Poucos cientistas se davam ao trabalho
de examinar a mente dos répteis, e os que faziam isso não achavam nada
de muito impressionante.
Mas agora o interesse pela “cognição a sangue
frio” está crescendo, revelando que os cérebros dos répteis não são tão
primitivos quanto se imaginava.
A pesquisa não só redimiu os répteis
como também lançou uma nova luz sobre a evolução cognitiva.
Anna Wilkinson, especialista em
psicologia comparada da Universidade de Lincoln, na Inglaterra, testou
uma fêmea de jabuti chamada Moses na extremidade de um labirinto radial
de oito braços.
A tarefa de Moses era “resolver” o problema do labirinto
para apanhar um pedaço de morango no final de cada braço, sem retornar a
um que ela já tivesse visitado. “Isso requer uma boa carga de memória
porque você precisa se lembrar de onde já esteve”, disse Wilkinson.
Moses se saiu significativamente melhor
do que se estivesse escolhendo os braços ao acaso. E ela não estava
recorrendo ao olfato para encontrar as guloseimas. Em vez disso, parecia
estar usando pontos de referência para se orientar.
Quando Wilkinson pendurou uma cortina ao
redor do labirinto, o jabuti explorou-o sistematicamente, entrando em
qualquer braço que fosse adjacente àquele de onde tinha acabado de sair.
Essa atitude é um jeito “ótimo” de solucionar a tarefa, disse
Wilkinson, e algo raramente visto em mamíferos.
Habilidades de navegação são importantes,
mas a pesquisa também aponta para algo ainda mais impressionante:
flexibilidade comportamental, ou a capacidade de alterar o próprio
comportamento quando as circunstâncias externas mudam.
O Anolis, um lagarto tropical, obtém
comida ao atacar por cima a presa em movimento. Mas o biólogo Manuel
Leal, da Universidade Duke, na Carolina do Norte, criou uma situação na
qual essa estratégia simplesmente não funcionava, escondendo uma larva
de inseto em um pequeno buraco coberto com uma tampa azul.
Dois de seis lagartos tentaram extrair o
petisco atacando o disco azul por cima, sem resultado. Os outros quatro
criaram novas abordagens. Dois lagartos foram até o disco pela lateral,
usando suas bocas para mordê-lo e levantá-lo, enquanto os outros usaram
seus focinhos como alavancas para extrair a presa do recipiente com a
isca. Depois, Leal escondeu a larva sob uma nova tampa, azul e amarela.
Ele usou o disco unicamente azul para cobrir um buraco vazio. Dois de
quatro lagartos perceberam a mudança.
Outros estudos documentaram níveis semelhantes de solução de problemas.
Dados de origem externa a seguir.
(** [lookup]; what [iterdir] gives are whole paths, so that
    [card_dir / filename] is the path itself. *)
Definition lookup (identifier : bytes) (card_dir : path) : PyM filesystem path :=
  files <- iterdir CARD_DIR ;;
  let filenames := filter (fun f => is_infix (lower (lookup_key identifier)) (lower (name_of f)) = true) files in
  match filenames with
  | [] => raise UnknownCard
  | [filename] => py_ret filename
  | _ => raise ValueError
  end.

(** [load]; an absent identifier would fail in [lookup]. *)
Definition load (file : option path) (identifier : option bytes) (card_dir : option path)
    (decoder : bytes -> result bytes) : PyM filesystem card :=
  match file, identifier with
  | Some _, Some (_ :: _) => raise ValueError
  | _, _ =>
      p <- match file with
           | Some p => py_ret p
           | None => match identifier with
                     | Some i => lookup i (default CARD_DIR card_dir)
                     | None => raise AttributeError
                     end
           end ;;
      b <- try_except (content <- read_file p ;; lift (decoder content)) [FileNotFoundError] (fun _ => raise UnknownCard) ;;
      lift (from_bytes b)
  end.

Definition delete_card (c : card) : PyM filesystem unit := p <- lift (filepath c) ;; unlink p.

(** ** Round trips *)

Section Laws.
(** The splitter takes apart what was put together from fields of the right
    sizes; a variable field has a header of [header] bytes.  A public key is
    read back from its bytes, which have the serialized size; constants are
    eight bytes and those of different names differ. *)
Variable header : nat.
Definition encode_field (f : field) (b : bytes) : bytes := match f with Fixed _ => b | Variable_ => vlb b end.
Definition field_ok (f : field) (b : bytes) : Prop := match f with Fixed n => length b = n | Variable_ => length b < 256 end.
Hypothesis kwargify_fields : forall spec fields, Forall2 field_ok spec fields ->
  kwargify spec (concat (zip_with encode_field spec fields)) = Ok fields.
Hypothesis vlb_length : forall b, length (vlb b) = header + length b.
Hypothesis pk_roundtrip : forall p, pk_from_bytes (pk_bytes p) = Ok p.
Hypothesis pk_length : forall p, length (pk_bytes p) = pk_size.
Hypothesis flag_length : length ALICE = 8 /\ length BOB = 8.
Hypothesis flags_differ : ALICE <> BOB.

(** Cards as the constructor makes them, with a nickname that is a text. *)
Definition card_ok (c : card) : Prop :=
  (c.(character_flag) = ALICE \/ c.(character_flag) = BOB /\ is_Some c.(encrypting_key)) /\
  match c.(nickname) with
  | Some n => n <> [] /\ length n <= __MAX_NICKNAME_SIZE /\ decode n = Ok n
  | None => True
  end.

(** What is left of a card: Alice's encrypting key is not part of hers. *)
Definition restored (c : card) : card :=
  if decide (c.(character_flag) = ALICE)
  then Card_ c.(character_flag) c.(verifying_key) None c.(nickname) else c.

Definition nick_bytes (c : card) : bytes := default [] c.(nickname).

(** Whether the bytes of a card are short enough to be read. *)
Definition fits (c : card) : bool :=
  header + length (nick_bytes c) <=?
    __MAX_NICKNAME_SIZE + 2 + (if decide (c.(character_flag) = ALICE) then pk_size else 0).

Lemma card_ok_validate c : card_ok c -> validate c = Ok tt.
Proof.
  intros [_ Hn]. unfold validate. destruct (nickname c) as [n|]; [|done]. destruct Hn as (_ & Hn & _).
  by rewrite (proj2 (Nat.ltb_ge _ _)).
Qed.

Lemma card_ok_nickname c : card_ok c -> get_nickname c = Ok c.(nickname) /\ or_None (Some (nick_bytes c)) = c.(nickname).
Proof.
  intros [_ Hn]. unfold get_nickname, nick_bytes. destruct (nickname c) as [[|x n]|]; [naive_solver| |done].
  destruct Hn as (_ & _ & ->). done.
Qed.

Lemma card_type_alice : card_type ALICE = Some Alice.
Proof. unfold card_type. by rewrite decide_True. Qed.

Lemma card_type_bob : card_type BOB = Some Bob.
Proof. unfold card_type. by rewrite decide_False, decide_True by done. Qed.

(** The bytes of a card: its fields one after the other. *)
Definition card_fields (c : card) : list field * list bytes :=
  let n := nick_bytes c in
  match c.(encrypting_key) with
  | Some e =>
      if decide (c.(character_flag) = ALICE)
      then (_alice_specification, [c.(character_flag); pk_bytes c.(verifying_key); n])
      else (_bob_specification, [c.(character_flag); pk_bytes c.(verifying_key); pk_bytes e; n])
  | None => (_alice_specification, [c.(character_flag); pk_bytes c.(verifying_key); n])
  end.

Definition flat_fields (c : card) : bytes :=
  concat (zip_with encode_field (card_fields c).1 (card_fields c).2).

Lemma card_fields_alice c : c.(character_flag) = ALICE ->
  card_fields c = (_alice_specification, [ALICE; pk_bytes c.(verifying_key); nick_bytes c]).
Proof. intros Hf. unfold card_fields. rewrite Hf. destruct (encrypting_key c); [by rewrite decide_True|done]. Qed.

Lemma card_fields_bob c e : c.(character_flag) = BOB -> c.(encrypting_key) = Some e ->
  card_fields c = (_bob_specification, [BOB; pk_bytes c.(verifying_key); pk_bytes e; nick_bytes c]).
Proof. intros Hf He. unfold card_fields. by rewrite Hf, He, decide_False. Qed.

Lemma card_bytes_fields c : card_ok c -> card_bytes c = Ok (flat_fields c).
Proof.
  intros Hc. destruct (card_ok_nickname c Hc) as [Hn _].
  unfold card_bytes, card_payload, character_of, flat_fields.
  rewrite (card_ok_validate c Hc), Hn. destruct Hc as [[Hf|[Hf [e He]]] _].
  - rewrite (card_fields_alice c Hf), Hf, card_type_alice. cbn [rbind].
    unfold nick_bytes. destruct (nickname c); cbn; by rewrite ?(right_id_L [] (++)), <- ?(assoc_L (++)).
  - rewrite (card_fields_bob c e Hf He), Hf, card_type_bob, He. cbn [rbind].
    unfold nick_bytes. destruct (nickname c); cbn; by rewrite ?(right_id_L [] (++)), <- ?(assoc_L (++)).
Qed.

Lemma card_fields_ok c : card_ok c -> Forall2 field_ok (card_fields c).1 (card_fields c).2.
Proof.
  intros [Hf Hn]. destruct flag_length as [HA HB].
  assert (length (nick_bytes c) < 256) as Hlen.
  { unfold nick_bytes. destruct (nickname c) as [n|]; cbn; [|lia]. unfold __MAX_NICKNAME_SIZE in Hn. lia. }
  destruct Hf as [Hf|[Hf [e He]]].
  - rewrite (card_fields_alice c Hf). do 3 (constructor; [cbn; auto|]); constructor.
  - rewrite (card_fields_bob c e Hf He). do 4 (constructor; [cbn; auto|]); constructor.
Qed.

Lemma flat_fields_length c : card_ok c -> (__MAX_CARD_LENGTH <? length (flat_fields c)) = negb (fits c).
Proof.
  intros [Hf _]. destruct flag_length as [HA HB]. unfold flat_fields, fits.
  assert (__MAX_CARD_LENGTH = 8 + pk_size + pk_size + __MAX_NICKNAME_SIZE + 2) as ->.
  { unfold __MAX_CARD_LENGTH, __BASE_PAYLOAD_SIZE. cbn. lia. }
  unfold __MAX_NICKNAME_SIZE. apply eq_true_iff_eq. rewrite negb_true_iff, Nat.ltb_lt, Nat.leb_gt.
  destruct Hf as [Hf|[Hf [e He]]].
  - rewrite (card_fields_alice c Hf), Hf, decide_True by done. cbn.
    rewrite ?length_app, ?vlb_length, ?pk_length, HA. cbn [length]. lia.
  - rewrite (card_fields_bob c e Hf He), Hf, decide_False by done. cbn. rewrite ?length_app, ?vlb_length, ?pk_length, HB. cbn [length]. lia.
Qed.

Lemma from_bytes_fields c : card_ok c ->
  from_bytes (flat_fields c) = if fits c then Ok (restored c) else Raise InvalidCard.
Proof.
  intros Hc. unfold from_bytes. rewrite (flat_fields_length c Hc). destruct (fits c); [|done]. cbn [negb].
  pose proof (kwargify_fields _ _ (card_fields_ok c Hc)) as Hk. fold (flat_fields c) in Hk.
  destruct (card_ok_nickname c Hc) as [_ Hn]. pose proof (card_ok_validate c Hc) as Hv.
  destruct flag_length as [HA HB]. destruct Hc as [[Hf|[Hf [e He]]] _].
  - pose proof (card_fields_alice c Hf) as Hcf.
    assert (take 8 (flat_fields c) = ALICE) as ->.
    { unfold flat_fields. rewrite Hcf. by apply take_app_length'. }
    rewrite decide_True by done.
    rewrite Hcf in Hk. cbn [fst snd] in Hk. rewrite Hk. cbn [rbind]. unfold new_card. rewrite card_type_alice.
    cbn [key_of]. rewrite pk_roundtrip. cbn [rbind]. rewrite Hn. unfold restored, validate in *. cbn [nickname].
    rewrite Hv, Hf, decide_True by done. done.
  - pose proof (card_fields_bob c e Hf He) as Hcf.
    assert (take 8 (flat_fields c) = BOB) as ->.
    { unfold flat_fields. rewrite Hcf. by apply take_app_length'. }
    rewrite decide_False, decide_True by done.
    rewrite Hcf in Hk. cbn [fst snd] in Hk. rewrite Hk. cbn [rbind]. unfold new_card. rewrite card_type_bob.
    cbn [key_of]. rewrite !pk_roundtrip. cbn [rbind]. rewrite Hn. unfold restored, validate in *. cbn [nickname].
    rewrite Hv, Hf, decide_False by done. destruct c. cbn in *. by subst.
Qed.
Gordon Burghardt, da área de psicologia
comparada na Universidade do Tennessee, em Knoxville, apresentou a
lagartos-monitores um tubo de plástico transparente com duas portas
basculantes e um rato vivo dentro. Os lagartos rapidamente descobriram
como girar o tubo e abrir as portas. “Ficamos realmente espantados por
todos eles resolverem o problema muito rapidamente e depois se saírem
muito melhor na segunda vez”, disse Burghardt. “Esse é um sinal de
verdadeiro aprendizado.”
Alguns dos mais intrigantes estudos com
répteis envolvem o aprendizado social. O senso comum diz que répteis são
criaturas solitárias e antissociais, incapazes de aprender com a
observação.
Mas, em outro estudo com jabutis,
Wilkinson colocou um animal em um lado de uma cerca de arame farpado e
um pedaço de morango do outro lado, à vista, mas fora do alcance.
Para
colocar o focinho na comida, os jabutis precisavam fazer um longo desvio
e contornar a cerca. Nenhum dos jabutis descobriu isso por conta
própria. Mas, quando eles viram um jabuti treinado contornando a cerca,
todos os observadores aprenderam a seguir o exemplo.
O estudo da cognição dos répteis ainda
está engatinhando, mas já indica que a “inteligência” pode estar mais
amplamente distribuída pelo reino animal do que se imaginava. Pode
também ser mais antiga, já que répteis, pássaros e mamíferos divergiram
evolutivamente há 280 milhões de anos.